Like the electronic alert for acute myocardial infarction (AMI), the alert for CHF patients uses middleware from Pacific Knowledge Systems. For this initiative, the hospital administrators wanted to reduce the readmission rate for CHF patients.
“Called Heart Success, this initiative is based on assessing the relative risk according to each patient’s troponin levels over time and on the patient’s BNP levels,” stated Clinical Chemist Eugenio H. Zabaleta, Ph.D. “The B- type natriuretic peptide (BNP) is measured in the blood. BNP rises when heart failure symptoms worsen and falls when heart failure symptoms become more stable.
“After performing these two lab tests, we can calculate a risk score for each patient,” he continued. “The higher the risk, the greater the chance the patient will be readmitted.
“We stratify patients according to their BNP and troponin results and base the electronic alert on this lab test data,” explained Zabaleta. “The alert automatically sends this information by email to nurses and clinicians in the Heart Success program.
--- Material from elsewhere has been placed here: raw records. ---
(* ===== verification/Replication.v ===== *)
(** Log replication ([internal/raft/replication.go]): the request a leader builds for
    a peer, the handler of [AppendEntries], the treatment of the response and the
    advance of the commit index. *)
From stdpp Require Import sorting.
From S2P Require Import Prelude Stores Future Config Node Election.

(** The order that [sort.Slice] is given; [sort_desc] is its result, which for a total
    order does not depend on the algorithm. *)
Definition desc (x y : Z) : Prop := y <= x.
#[export] Instance desc_dec x y : Decision (desc x y) := decide (y <= x).

Definition sort_desc (l : list Z) : list Z := merge_sort desc l.

Section replication.
  Context {L Sb F R : Type} `{LogStore L} `{StableStore Sb}.
  Implicit Types r : RaftNode L Sb F R.

(** * The leader's request *)

(** [for i := peer.nextIndex; i <= lastIdx; i++], which stops at a missing entry. *)
Fixpoint gather_loop (fuel : nat) (log : L) (i lastIdx : Z) (entries : list LogEntry)
  : outcome Empty_set (list LogEntry) :=
  if i <=? lastIdx then
    match fuel with
    | O => NoFuel
    | S fuel' =>
        match GetLog log i with
        | NotGot _ _ => Ret entries
        | Got entry => gather_loop fuel' log (i +ᵤ 1)%go lastIdx (entries ++ [entry])
        end
    end
  else Ret entries.

(** The first half of [replicateOnce], under the read lock; [None] when the node is
    not the leader. *)
Definition replicate_build r (peer : peerState) : outcome Empty_set (option AppendEntriesRequest) :=
  if negb (bool_decide (state r = Leader)) then Ret None
  else
    let prevLogIndex := (nextIndex peer -ᵤ 1)%go in
    let prevLogTerm :=
      if 0 <? prevLogIndex then
        match GetLog (logStore r) prevLogIndex with NotGot _ _ => 0 | Got entry => Term entry end
      else 0 in
    let lastIdx := fst (LastIndex (logStore r)) in
    entries ← gather_loop (Z.to_nat (lastIdx - nextIndex peer + 2)) (logStore r)
                (nextIndex peer) lastIdx [];
    Ret (Some (mkAE (currentTerm r) (ServerID (config r)) prevLogIndex prevLogTerm entries
                 (commitIndex r))).

(** * The follower's handler *)

(** The first index of the conflicting term. *)
Fixpoint conflict_loop (fuel : nat) (log : L) (i term found : Z) : outcome Empty_set Z :=
  if 1 <=? i then
    match fuel with
    | O => NoFuel
    | S fuel' =>
        match GetLog log i with
        | NotGot _ _ => Ret found
        | Got e => if Term e =? term then conflict_loop fuel' log (i -ᵤ 1)%go term i else Ret found
        end
    end
  else Ret found.

(** Step 3: the loop over the new entries. The [bool] says that storing went well;
    a [DeleteRange] stays done when the [StoreLogs] after it fails. *)
Fixpoint append_loop (log : L) (es : list LogEntry) : outcome Empty_set (L * bool) :=
  match es with
  | [] => Ret (log, true)
  | entry :: rest =>
      match GetLog log (Index entry) with
      | NotGot _ _ => or_log (StoreLogs log es) (fun log' => Ret (log', true)) (Ret (log, false))
      | Got existing =>
          if Term existing =? Term entry then append_loop log rest
          else
            or_log (DeleteRange log (Index entry) (fst (LastIndex log)))
              (fun log1 =>
                 or_log (StoreLogs log1 es) (fun log2 => Ret (log2, true)) (Ret (log1, false)))
              (Ret (log, false))
      end
  end.

(** Step 2: [None] when the log is consistent, or the conflict to report. *)
Definition consistency_check (log : L) (req : AppendEntriesRequest)
  : outcome Empty_set (option (Z * Z)) :=
  if 0 <? ae_PrevLogIndex req then
    let lastIdx := fst (LastIndex log) in
    if lastIdx <? ae_PrevLogIndex req then Ret (Some (0, (lastIdx +ᵤ 1)%go))
    else
      let conflict prevEntry :=
        i ← conflict_loop (Z.to_nat (ae_PrevLogIndex req)) log (ae_PrevLogIndex req -ᵤ 1)%go
              (Term prevEntry) (ae_PrevLogIndex req);
        Ret (Some (Term prevEntry, i)) in
      match GetLog log (ae_PrevLogIndex req) with
      | Got prevEntry =>
          if Term prevEntry =? ae_PrevLogTerm req then Ret None else conflict prevEntry
      | NotGot (Some prevEntry) _ => conflict prevEntry
      | NotGot None _ => Ret (Some (0, ae_PrevLogIndex req))
      end
  else Ret None.

(** Step 4. *)
Definition follow_commit r (leaderCommit : Z) : RaftNode L Sb F R :=
  if commitIndex r <? leaderCommit then
    let lastIdx := fst (LastIndex (logStore r)) in
    let newCommit := if lastIdx <? leaderCommit then lastIdx else leaderCommit in
    notifyCommit (set_commitIndex newCommit r)
  else r.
This helps clinical staff know which patients will require the most attention upon discharge.
“This alert program is quite successful, as shown by the numbers,” he said. “In 2011, CMS reported the national rate for readmission within 30 days of discharge for patients with heart failure is 24.8% and can be as high as 40%. At MedCentral, that rate for patients who are not enrolled in Heart Success is 26.7%. But for our enrolled patients, it is only 4%!”